Download raw body.
route reject/blackhole semantics
On Mon, Jul 29, 2024 at 05:15:56PM +0200, Alexander Bluhm wrote:
> On Mon, Jul 29, 2024 at 09:59:22AM +1000, David Gwynne wrote:
> > every few years i am surprised to learn that the RTF_REJECT and
> > RTF_BLACKHOLE flags on routes are only really checked when going
> > "out" on loopback interfaces. my expectation is that these route
> > checks happen when the route lookup happens. it's especially
> > surprising that routes with reject/blackhole flags can make it into
> > pf.
>
> The lookup happens way before as an optmization. As we need to
> know whether an address is local, we do route lookup in IP input.

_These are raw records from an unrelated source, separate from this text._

(* ===== verification/PacketFacts.v ===== *)
(** * The packet streams of Trojan and of UDP-over-TCP

    The frames of the two streams of [Packets.v] and their properties. *)
From S2P Require Import Prelude Text Address SlideBuffer UotAddr Stream Messages SocksAddr Packets.
Import Net Addr Uot Stream Messages SocksAddr.

(** ** Trojan *)
Module TrojanFacts.
Import Packets Packets.Trojan.

Definition head (m : packet) : bytes := location_wire m.1 ++ be_encode 2 (Z.of_nat (length m.2)) ++ CRLF_BYTES.
Definition packet_ok (m : packet) : Prop := location_ok m.1 ∧ length m.2 ≤ TROJAN_MAX_UDP_PAYLOAD_LEN.

Lemma Address_from_safe s : Address_from s ≠ Panic.
Proof. unfold Address_from. by repeat case_match. Qed.

Lemma parse_packet_bound d t n :
  parse_trojan_packet_address d = Ok (Some (t, n)) → 0 < n ≤ length d.
Proof.
  unfold parse_trojan_packet_address. destruct d as [|a d]; [done|].
  destruct (_ =? _)%Z; [|destruct (_ =? _)%Z; [|destruct (_ =? _)%Z; [|done]]].
  - destruct (_ <? 7) eqn:E; [done|]. to_prop. rewrite !slice_Ok by lia. cbn [mbind outcome_bind]. intros [= _ <-]. lia.
  - destruct (_ <? 2); [done|]. destruct (index _ 1) as [l| |]; [|done..]. cbn [mbind outcome_bind].
    destruct (_ <? _) eqn:E; [done|]. to_prop. rewrite !slice_Ok by lia. cbn [mbind outcome_bind].
    destruct (utf8_valid _); [|done]. destruct (Address_from _); [|done..]. cbn [mbind outcome_bind]. intros [= _ <-]. lia.
  - destruct (_ <? 19) eqn:E; [done|]. to_prop. rewrite !slice_Ok by lia. cbn [mbind outcome_bind]. intros [= _ <-]. lia.
Qed.

Lemma parse_packet_safe d : parse_trojan_packet_address d ≠ Panic.
Proof.
  unfold parse_trojan_packet_address. destruct d as [|a d]; [done|].
  destruct (_ =? _)%Z; [|destruct (_ =? _)%Z; [|destruct (_ =? _)%Z; [|done]]].
  - destruct (_ <? 7) eqn:E; [done|]. to_prop. rewrite !slice_Ok by lia. done.
  - destruct d as [|l d]; [done|]. destruct (_ <? 2); [done|]. cbn [index lookup list_lookup expect mbind outcome_bind].
    unfold index. cbn [lookup list_lookup expect mbind outcome_bind].
    destruct (_ <? _) eqn:E; [done|]. to_prop. rewrite !slice_Ok by lia. cbn [mbind outcome_bind].
    destruct (utf8_valid _); [|done]. pose proof (Address_from_safe (take (2 + Z.to_nat l - 2) (drop 2 (a :: l :: d)))).
    by destruct (Address_from _).
  - destruct (_ <? 19) eqn:E; [done|]. to_prop. rewrite !slice_Ok by lia. done.
Qed.

Lemma payload_width (m : packet) : packet_ok m → in_width 16 (Z.of_nat (length m.2)).
Proof. intros [_ Hl]. unfold TROJAN_MAX_UDP_PAYLOAD_LEN in Hl. split; simpl; lia. Qed.

(** The fields behind an address of [n] bytes. *)
Lemma trojan_fields addr payload rest :
  in_width 16 (Z.of_nat (length payload)) →
  let data := addr ++ be_encode 2 (Z.of_nat (length payload)) ++ CRLF_BYTES ++ payload ++ rest in
  slice data (length addr) (length addr + 2) = Ok (be_encode 2 (Z.of_nat (length payload))) ∧
  slice data (length addr + 2) (length addr + 2 + 2) = Ok CRLF_BYTES ∧
  Z.to_nat (be_decode (be_encode 2 (Z.of_nat (length payload)))) = length payload.
Proof.
  intros Hw data. split; [|split].
  - apply (slice_mid addr (be_encode 2 _)); by rewrite ?length_be_encode.
  - unfold data. rewrite app_assoc. apply (slice_mid (addr ++ be_encode 2 _) CRLF_BYTES); by rewrite ?length_app, ?length_be_encode.
  - rewrite be_decode_encode_small by done. lia.
Qed.

Lemma trojan_parse (m : packet) rest :
  packet_ok m → try_parse_packet (head m ++ m.2 ++ rest) = Ok (Some (m.1, length (head m), length m.2)).
Proof.
  intros Hok. pose proof (payload_width m Hok) as Hw. unfold head, try_parse_packet. rewrite <- !app_assoc.
  rewrite parse_packet_wire by (by destruct Hok). cbn [mbind outcome_bind].
  destruct (trojan_fields (location_wire m.1) m.2 rest Hw) as (E1 & E2 & E3). set (data := _ ++ _) in *.
  assert (Hlen : length data = length (location_wire m.1) + 2 + 2 + length m.2 + length rest).
  { unfold data. rewrite !length_app, length_be_encode. simpl. lia. }
  change (length CRLF_BYTES) with 2. rewrite (proj2 (Nat.ltb_ge _ _)) by lia.
  rewrite E1. cbn [mbind outcome_bind]. rewrite E2. cbn [mbind outcome_bind]. rewrite bool_decide_true by done. cbn [negb].
  rewrite E3, (proj2 (Nat.ltb_ge _ _)) by lia. rewrite !length_app, length_be_encode. cbn [length CRLF_BYTES].
  by rewrite <- Nat.add_assoc.
Qed.

Lemma trojan_partial (m : packet) n :
  packet_ok m → n < length (head m ++ m.2) → try_parse_packet (take n (head m ++ m.2)) = Ok None.
Proof.
  intros Hok Hn. pose proof (payload_width m Hok) as Hw. unfold head, try_parse_packet in *. rewrite <- !app_assoc in *.
  set (addr := location_wire m.1) in *. destruct (decide (n < length addr)) as [Hlt|Hge].
  { rewrite take_app_le by lia. unfold addr in *. by rewrite parse_packet_partial by (done || by destruct Hok). }
  rewrite take_app_ge by lia. set (tl := take _ _).
  unfold addr. rewrite parse_packet_wire by (by destruct Hok). fold addr. cbn [mbind outcome_bind].
  change (length CRLF_BYTES) with 2. rewrite !length_app, length_be_encode in Hn. cbn [length CRLF_BYTES] in Hn.
  assert (Hlt : length tl = n - length addr).
  { unfold tl. rewrite length_take, !length_app, length_be_encode. simpl. lia. }
  destruct (_ <? _) eqn:E; to_prop; [done|]. rewrite length_app in E.
  destruct (trojan_fields addr m.2 [] Hw) as (E1 & E2 & E3). rewrite app_nil_r in E1, E2.
  assert (Hs : ∀ i j, i ≤ j ≤ n → slice (addr ++ tl) i j = slice (addr ++ be_encode 2 (Z.of_nat (length m.2)) ++ CRLF_BYTES ++ m.2) i j).
  { intros i j Hij. rewrite !slice_Ok by (rewrite ?length_app, ?length_be_encode; simpl; lia).
    f_equal. unfold tl. rewrite <- take_app_ge by lia. rewrite skipn_firstn_comm, take_take. f_equal. lia. }
  rewrite !Hs by lia. rewrite E1. cbn [mbind outcome_bind]. rewrite E2. cbn [mbind outcome_bind].
  rewrite bool_decide_true by done. cbn [negb]. rewrite E3. rewrite (proj2 (Nat.ltb_lt _ _)); [done|]. rewrite length_app. lia.
Qed.

Lemma trojan_bound d t i n : try_parse_packet d = Ok (Some (t, i, n)) → 0 < i ∧ i + n ≤ length d.
Proof.
  unfold try_parse_packet. destruct (parse_trojan_packet_address d) as [[[loc al]|]| |] eqn:E; cbn [mbind outcome_bind]; [|done..].
  apply parse_packet_bound in E. destruct (_ <? _) eqn:E1; [done|]. to_prop. change (length CRLF_BYTES) with 2 in *.
  rewrite !slice_Ok by lia. cbn [mbind outcome_bind]. destruct (negb _); [done|].
  destruct (_ <? _) eqn:E2; [done|]. to_prop. intros [= _ <- <-]. lia.
Qed.

Lemma trojan_safe d : try_parse_packet d ≠ Panic.
Proof.
  unfold try_parse_packet. pose proof (parse_packet_safe d) as Hs.
  destruct (parse_trojan_packet_address d) as [[[loc al]|]| |] eqn:E; cbn [mbind outcome_bind]; [|done..].
  apply parse_packet_bound in E. destruct (_ <? _) eqn:E1; [done|]. to_prop. change (length CRLF_BYTES) with 2 in *.
  rewrite !slice_Ok by lia. cbn [mbind outcome_bind]. destruct (negb _); [done|]. by destruct (_ <? _).
Qed.

#[global] Instance trojan_framing : Framing kind head packet_ok.
Proof.
  split; try done.
  - apply trojan_parse.
  - apply trojan_partial.
  - intros m Hm. unfold head. intros [Hl _]%app_nil. unfold location_wire in Hl. by destruct (address m.1).
  - apply trojan_bound.
  - apply trojan_safe.
Qed.

Lemma ensure_lazy junk w cap :
  lazy_size w = cap → length (lazy_buf w) = 0 ∨ length (lazy_buf w) = cap →
  lazy_size (ensure junk w) = cap ∧ length (lazy_buf (ensure junk w)) = cap.
Proof.
  intros <- Hb. unfold ensure. destruct (length (lazy_buf w) =? 0) eqn:E; to_prop; simpl.
  - by rewrite Slide.length_allocate.
  - split; [done | lia].
Qed.

(** A frame of [total] bytes in the write buffer. *)
Lemma queued_frame {S} (this : PacketStream S) mem f tl cap total sent :
  mem = f ++ tl → length f = total → length mem = cap → sent = 0 →
  let this' := set_write this (stream this) (mkLazy mem cap) total sent in
  writer_ok cap this' ∧ unsent this' = f.
Proof.
  intros -> Hf Hm -> this'. split.
  - split; simpl; [done|by right|]. rewrite length_app in *. lia.
  - unfold unsent, this'. cbn [write_buf_sent write_buf_len write_buf set_write lazy_buf]. rewrite drop_0. by apply take_app_length'.
Qed.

> But the reject info is needed when we decide whether we should use
> the route for output.
It is still crazy that the reject or blackhole happens inside lo(4) that
is later than necessary.
> > this diff moves the reject/blackhole route checks into ip_output before
> > pf_test is called.
>
> But this prevents that pf route-to can override a route. Does my
> pf_forward regress test still pass with this change? My understanding
> of route-to is that it can work independently of IP output routing
I think there should be a limit in what pf can screw around with. As an
example if you have no default route and no route to 10.0.0.1. Then
ip_forward will not pass the packet to pf_test in ip_output.
If you have a 10/8 reject or blackhole route suddenly 10.0.0.1 will show
up in pf_test in ip_output. Which is in my opinion very surprising and
wrong.
If you route to on an in rule it still works and it does in both cases.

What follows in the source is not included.